Dazi, Lamy: L’Europa ha limitato danni, accordo Turnberry accettabile in chiave Ucraina

“La relazione tra Europa e Stati Uniti è oggi fortemente dominata dalla questione ucraina. È questo che permea l’insieme dei dossier geoeconomici, geostrategici e geopolitici. Anche l’accordo di Turnberry sui dazi, raggiunto circa un anno fa, si giustificava soltanto per ragioni geopolitiche”. A ridimensionare così il peso delle controversie commerciali è un uomo che di scambi internazionali si occupa da una vita, ovvero Pascal Lamy, oggi coordinatore della rete dei think tank Jacques Delors, ex commissario europeo al Commercio dal 1999 al 2004 e direttore generale della Wto, l’Organizzazione mondiale del commercio, dal 2005 al 2013. In un colloquio con Repubblica spiega: “Al momento l’Europa ha limitato i danni, anche se pagando un prezzo molto importante. Abbiamo soprattutto evitato che Trump, in uno dei suoi soliti sbalzi d’umore, potesse dire: ‘Se è così, vi lascio soli in Ucraina’. Sul piano dei principi l’accordo era inaccettabile e poneva problemi anche rispetto ai nostri obblighi commerciali. Ma la ragione principale per accettarlo era geopolitica” E ancora: “Paghiamo un prezzo in termini di perdita di quote sul mercato americano, corrispondente all’aumento dei dazi.
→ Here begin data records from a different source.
Definition result_of (run : Z * list (HV * option (HV * K))) (r : cres) : Prop :=
  cr_index r = fst run /\ Q (fst run) (snd run) (cr_node r) (cr_new r) (cr_stale r).

Lemma update_range_spec rg run b : (d < 64)%nat -> range_is d kvs rg run -> run_spec run -> usable b ->
  exists r b', update_range f kvs (Z.of_nat d) (fst rg) (snd rg) b = Ok ((cr_index r, cr_node r), b') /\
    adds b b' (cr_new r) (cr_stale r) /\ result_of run r.
Proof.
  intros Hd [(kv & Hkv & Hn) Hs] Hf Hb. unfold update_range. rewrite Hkv. cbn [expect].
  rewrite obind_Ok, hv_get_nibble_nib, obind_Ok by done. rewrite Hs, obind_Ok, Hn.
  destruct (Hf b Hb) as (o & b' & new & st & -> & Ha & HQ). rewrite obind_Ok. cbn [fst snd].
  exists (mkCres (fst run) o new st), b'. done.
Qed.

Lemma update_ranges_spec ranges rns : (d < 64)%nat -> Forall2 (range_is d kvs) ranges rns ->
  Forall run_spec rns -> forall b, usable b ->
  exists rs b', update_ranges f kvs (Z.of_nat d) ranges b = Ok (visited rs, b') /\
    adds b b' (concat (map cr_new rs)) (concat (map cr_stale rs)) /\ Forall2 result_of rns rs.
Proof.
  intros Hd Hr. induction Hr as [|[l r] run ranges rns Hx _ IH]; intros Hf b Hb.
  - exists [], b. split; [done|]. split; [by apply adds_refl|constructor].
  - apply Forall_cons in Hf as [Hf1 Hf]. cbn [update_ranges].
    destruct (update_range_spec (l, r) run b Hd Hx Hf1 Hb) as (res & b1 & E & Ha & HQ).
    cbn [fst snd] in E. rewrite E, obind_Ok.
    destruct (IH Hf b1) as (rs & b' & -> & Ha' & HQs); [by destruct Ha|].
    rewrite obind_Ok. exists (res :: rs), b'. split; [done|]. split; [by eapply adds_trans|by constructor].
Qed.

Lemma update_ranges_par_spec ranges rns : (d < 64)%nat -> Forall2 (range_is d kvs) ranges rns ->
  Forall run_spec rns ->
  exists rs l, update_ranges_par f kvs (Z.of_nat d) ranges = Ok l /\ map fst l = visited rs /\
    (forall b, usable b -> adds b (foldl TreeUpdateBatch_combine b (map snd l))
       (concat (map cr_new rs)) (concat (map cr_stale rs))) /\ Forall2 result_of rns rs.
Proof.
  intros Hd Hr. induction Hr as [|[l r] run ranges rns Hx _ IH]; intros Hf.
  - exists [], []. split; [done|]. split; [done|]. split; [apply adds_refl|constructor].
  - apply Forall_cons in Hf as [Hf1 Hf]. cbn [update_ranges_par].
    destruct (update_range_spec (l, r) run TreeUpdateBatch_new Hd Hx Hf1 usable_new) as (res & b1 & E & Ha & HQ).
    cbn [fst snd] in E. rewrite E, obind_Ok. destruct (IH Hf) as (rs & l' & -> & Ev & Hadds & HQs).
    rewrite obind_Ok. exists (res :: rs), (((cr_index res, cr_node res), b1) :: l'). split; [done|].
    split; [by cbn; rewrite Ev|]. split; [|by constructor]. intros b Hb. cbn [map snd foldl concat].
    pose proof (combine_adds b b1 _ _ Hb Ha) as Hc. eapply adds_trans; [exact Hc|]. apply Hadds. by destruct Hc.
Qed.
End Loop.

(** ** Properties of runs of updates *)
Definition ups_ok p ups : Prop := keys_sorted ups /\ Forall (fun kv => starts p (fst kv)) ups.

Lemma ups_NoDup ups : keys_sorted ups -> NoDup (map fst ups).
Proof.
  unfold keys_sorted. induction 1 as [|a ups _ IH Hf]; [constructor|]. cbn [map]. apply NoDup_cons.
  split; [|done]. intros Hin. apply list_elem_of_fmap in Hin as (kv & E & Hkv).
  rewrite Forall_forall in Hf. apply Hf in Hkv. rewrite E in Hkv. by apply klt_irrefl in Hkv.
Qed.

Lemma ups_run_ok p ups i : (length p < 64)%nat -> ups_ok p ups ->
  ups_ok (p ++ [i]) (run_of (length p) i ups).
Proof.
  intros Hl [Hs Hp]. split.
  - unfold keys_sorted, run_of in *. clear Hp. induction Hs as [|a l _ IH Hf]; [constructor|].
    rewrite filter_cons. case_decide; [|done]. constructor; [done|]. rewrite Forall_forall in *.
    intros y Hy. apply list_elem_of_filter in Hy as [_ Hy]. by apply Hf.
  - apply Forall_forall. intros kv Hkv. apply list_elem_of_filter in Hkv as [Hi Hkv].
    rewrite Forall_forall in Hp. apply starts_snoc; [done|]. split; [by apply Hp|done].
Qed.

(** Two keys below a path of 64 nibbles are equal. *)
Lemma starts_64 p (k1 k2 : HV) : (64 <= length p)%nat -> starts p k1 -> starts p k2 -> k1 = k2.
Proof.
  intros Hl Ha Hb. unfold starts in *. rewrite take_ge in Ha, Hb by (rewrite key_nibbles_length; done).
  apply hv_bytes_inj. rewrite <- (pack_bytes_nibbles (hv_bytes k1)), <- (pack_bytes_nibbles (hv_bytes k2)) by apply hv_bytes_ok.
  unfold key_nibbles in *. congruence.
Qed.

Lemma ups_two_len p u w ups : ups_ok p (u :: w :: ups) -> (length p < 64)%nat.
Proof.
  intros [Hs Hp]. destruct (decide (length p < 64)%nat) as [|Hl]; [done|]. exfalso.
  apply Forall_cons in Hp as [Ha Hp], Hp as [Hb _].
  assert (E : fst u = fst w) by (by apply (starts_64 p); [lia|..]).
  apply StronglySorted_inv in Hs as [_ Hf]. apply Forall_cons in Hf as [Hlt _].
  rewrite E in Hlt. by apply klt_irrefl in Hlt.
Qed.

(** The results of the runs of [ups], in order. *)
Lemma results_facts p ups (Q : Z -> list (HV * option (HV * K)) -> option (Node HV K) ->
    list (NodeKey * Node HV K) -> list StaleNodeIndex -> Prop) rs : (length p < 64)%nat -> ups_ok p ups ->
  Forall2 (result_of Q) (runs (length p) ups) rs ->
  map cr_index rs = map fst (runs (length p) ups) /\ sorted_by cr_index rs /\
  Forall (fun r => nibble_ok (cr_index r)) rs /\
  (forall r, r ∈ rs -> run_of (length p) (cr_index r) ups <> [] /\
     Q (cr_index r) (run_of (length p) (cr_index r) ups) (cr_node r) (cr_new r) (cr_stale r)) /\
  (forall i, run_of (length p) i ups <> [] -> i ∈ map cr_index rs).
Proof.
  intros Hl [Hs Hp] HQ. pose proof (keys_nib_sorted p ups Hs Hp) as Hns.
  assert (Eidx : map cr_index rs = map fst (runs (length p) ups)).
  { clear -HQ. induction HQ as [|run r rns rs [E _] _ IH]; [done|]. cbn. by rewrite E, IH. }
  assert (Hall : forall r, r ∈ rs -> exists g, (cr_index r, g) ∈ runs (length p) ups /\
    Q (cr_index r) g (cr_node r) (cr_new r) (cr_stale r)).
  { intros r Hr. apply list_elem_of_lookup in Hr as [j Hj].
    destruct (Forall2_lookup_r _ _ _ _ _ HQ Hj) as ([i g] & Hrun & E & Hq). cbn [fst snd] in *. subst i.
    exists g. split; [by eapply list_elem_of_lookup_2|done]. }
  split_and!; [done| | | |].
  - unfold sorted_by. rewrite Eidx. by apply runs_sorted.
  - apply Forall_forall. intros r Hr. destruct (Hall r Hr) as (g & Hg & _).
    destruct (runs_elem _ _ _ _ Hns Hg) as [Hne Eg]. destruct g as [|kv g]; [done|].
    assert (Hkv : kv ∈ filter (fun kv => nib (fst kv) (length p) = cr_index r) ups) by (rewrite <- Eg; left).
    apply list_elem_of_filter in Hkv as [<- _]. by apply nib_ok.
  - intros r Hr. destruct (Hall r Hr) as (g & Hg & Hq). destruct (runs_elem _ _ _ _ Hns Hg) as [Hne Eg].
    unfold run_of. rewrite <- Eg. done.
  - intros i Hne. rewrite Eidx. destruct (run_of (length p) i ups) as [|kv l] eqn:E; [done|].
    assert (Hkv : kv ∈ run_of (length p) i ups) by (rewrite E; left).
    apply list_elem_of_filter in Hkv as [Hi Hkv]. destruct (runs_cover (length p) ups kv Hkv) as [g Hg].
    rewrite Hi in Hg. by apply (list_elem_of_fmap_2 fst _ (i, g)).
Qed.

(** ** [batch_update_subtree] *)
Lemma new_ok_nil version p : @new_ok HV K version p [].
Proof. split; [constructor|]. intros k n Hk. by apply not_elem_of_nil in Hk. Qed.

Lemma updated_leaf version s0 p x : updated version s0 p [x] (Some (Node_Leaf x)) [] [].
Proof. split_and!; [apply new_ok_nil|constructor|]. intros s _ _. constructor. Qed.

Lemma updated_none version s0 p : updated version s0 p [] None [] [].
Proof. split_and!; [apply new_ok_nil|constructor|done]. Qed.

Lemma ins_placed version p ups : ups_ok p ups -> placed p (ins version ups).
Proof.
  intros [Hs Hp]. pose proof (apply_placed version p [] ups) as Ha. unfold apply_updates in Ha. cbn in Ha.
  apply Ha; [split; constructor|by apply ups_NoDup|done].
Qed.

Lemma ins_length version ups : (length (ins version ups) <= length ups)%nat.
Proof.
  induction ups as [|[k [v|]] ups IH]; [done|..]; [rewrite ins_write|rewrite ins_delete]; cbn [length]; lia.
Qed.

Lemma run_length d i ups : (length (run_of d i ups) <= length ups)%nat.
Proof. apply length_filter. Qed.

Lemma nibbles_snoc p i : Forall nibble_ok p -> nibble_ok i -> Forall nibble_ok (p ++ [i]).
Proof. intros Hp Hi. apply Forall_app. split; [done|]. by rewrite Forall_singleton. Qed.

(** A function that updates the subtree at [p] to the leaves [L], and marks only
    [good] nodes as stale. *)
Definition updates_to version s0 p L (f : TreeUpdateBatch HV K -> outcome (option (Node HV K) * TreeUpdateBatch HV K))
  (good : StaleNodeIndex -> Prop) : Prop :=
  forall b, usable b -> exists o b' new st,
    f b = Ok (o, b') /\ adds b b' new st /\ updated version s0 p L o new st /\ Forall good st.

Definition no_stale (e : StaleNodeIndex) : Prop := False.

(** The results of visiting all runs of [ups]. *)
Definition visits version s0 p L ups good (rs : list cres) : Prop :=
  sorted_by cr_index rs /\ Forall (fun r => nibble_ok (cr_index r)) rs /\
  (forall r, r ∈ rs -> updated version s0 (p ++ [cr_index r]) (group (length p) (cr_index r) L) (cr_node r) (cr_new r) (cr_stale r)) /\
  Forall good (concat (map cr_stale rs)) /\
  (forall i, i ∈ map cr_index rs <-> run_of (length p) i ups <> []).

Section Visit.
Variables (version : Z) (s0 : @store HV K) (p : list Z) (L : list (LeafNode HV K))
  (ups : list (HV * option (HV * K))) (good : StaleNodeIndex -> Prop)
  (f : Z -> list (HV * option (HV * K)) -> TreeUpdateBatch HV K ->
       outcome (option (Node HV K) * TreeUpdateBatch HV K)).
Hypothesis Hl : (length p < 64)%nat.
Hypothesis Hups : ups_ok p ups.
Hypothesis Hf : forall i, nibble_ok i -> run_of (length p) i ups <> [] ->
  updates_to version s0 (p ++ [i]) (group (length p) i L) (f i (run_of (length p) i ups)) good.

Let Q (i : Z) (g : list (HV * option (HV * K))) o new st : Prop :=
  updated version s0 (p ++ [i]) (group (length p) i L) o new st /\ Forall good st.

Lemma visit_run_spec : Forall (run_spec f Q) (runs (length p) ups).
Proof.
  pose proof (keys_nib_sorted p ups (proj1 Hups) (proj2 Hups)) as Hns.
  apply Forall_forall. intros [i g] Hg b0 Hb0. cbn [fst snd].
  destruct (runs_elem _ _ _ _ Hns Hg) as [Hne Eg]. fold (run_of (length p) i ups) in Eg. subst g.
  assert (Hi : nibble_ok i).
  { destruct (run_of (length p) i ups) as [|kv l] eqn:E; [done|].
    assert (Hkv : kv ∈ run_of (length p) i ups) by (rewrite E; left).
    apply list_elem_of_filter in Hkv as [<- _]. by apply nib_ok. }
  destruct (Hf i Hi Hne b0 Hb0) as (o & b' & new & st & E & Ha & Hup & Hst).
  exists o, b', new, st. done.
Qed.

Lemma visit_results rs : Forall2 (result_of Q) (runs (length p) ups) rs -> visits version s0 p L ups good rs.
Proof.
  intros HQ. destruct (results_facts p ups Q rs Hl Hups HQ) as (Eidx & Hsort & Hnib & Hres & Hcov).
  split_and!; [done|done| | |].
  - intros r Hr. by destruct (Hres r Hr) as [_ [? _]].
  - clear -Hres. induction rs as [|r rs IH]; [constructor|]. cbn [map concat]. apply Forall_app. split.
    + by destruct (Hres r ltac:(left)) as [_ [_ ?]].
    + apply IH. intros r' Hr'. apply Hres. by right.
  - intros i. split; [|by apply Hcov]. intros Hi. apply list_elem_of_fmap in Hi as (r & -> & Hr). by apply Hres.
Qed.

Lemma visit_seq b : usable b -> exists ranges rs b1,
  nibble_ranges ups (Z.of_nat (length p)) = Ok ranges /\
  update_ranges f ups (Z.of_nat (length p)) ranges b = Ok (visited rs, b1) /\
  adds b b1 (concat (map cr_new rs)) (concat (map cr_stale rs)) /\ visits version s0 p L ups good rs.
Proof.
  intros Hb. pose proof (keys_nib_sorted p ups (proj1 Hups) (proj2 Hups)) as Hns.
  destruct (nibble_ranges_spec (length p) ups Hl Hns) as (ranges & E & Hranges).
  destruct (update_ranges_spec f ups (length p) Q ranges _ Hl Hranges visit_run_spec b Hb) as (rs & b1 & E' & Ha & HQ).
  exists ranges, rs, b1. split_and!; try done. by apply visit_results.
Qed.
Ma non è questo l’aspetto più drammatico della relazione. Se gli americani abbandonassero oggi l’Ucraina, noi europei non saremmo abbastanza forti per assicurarne da soli la difesa”. L’altro grande tema per Lamy è “la riforma della Nato e la capacità degli europei di assicurare la propria autonomia strategica, costruendo un vero pilastro europeo dell’Alleanza. Soprattutto alla luce dei segnali molto ambigui ricevuti dagli Stati Uniti. Ucraina e riforma della Nato sono le due questioni dominanti. Le controversie commerciali e regolatorie vengono dopo”.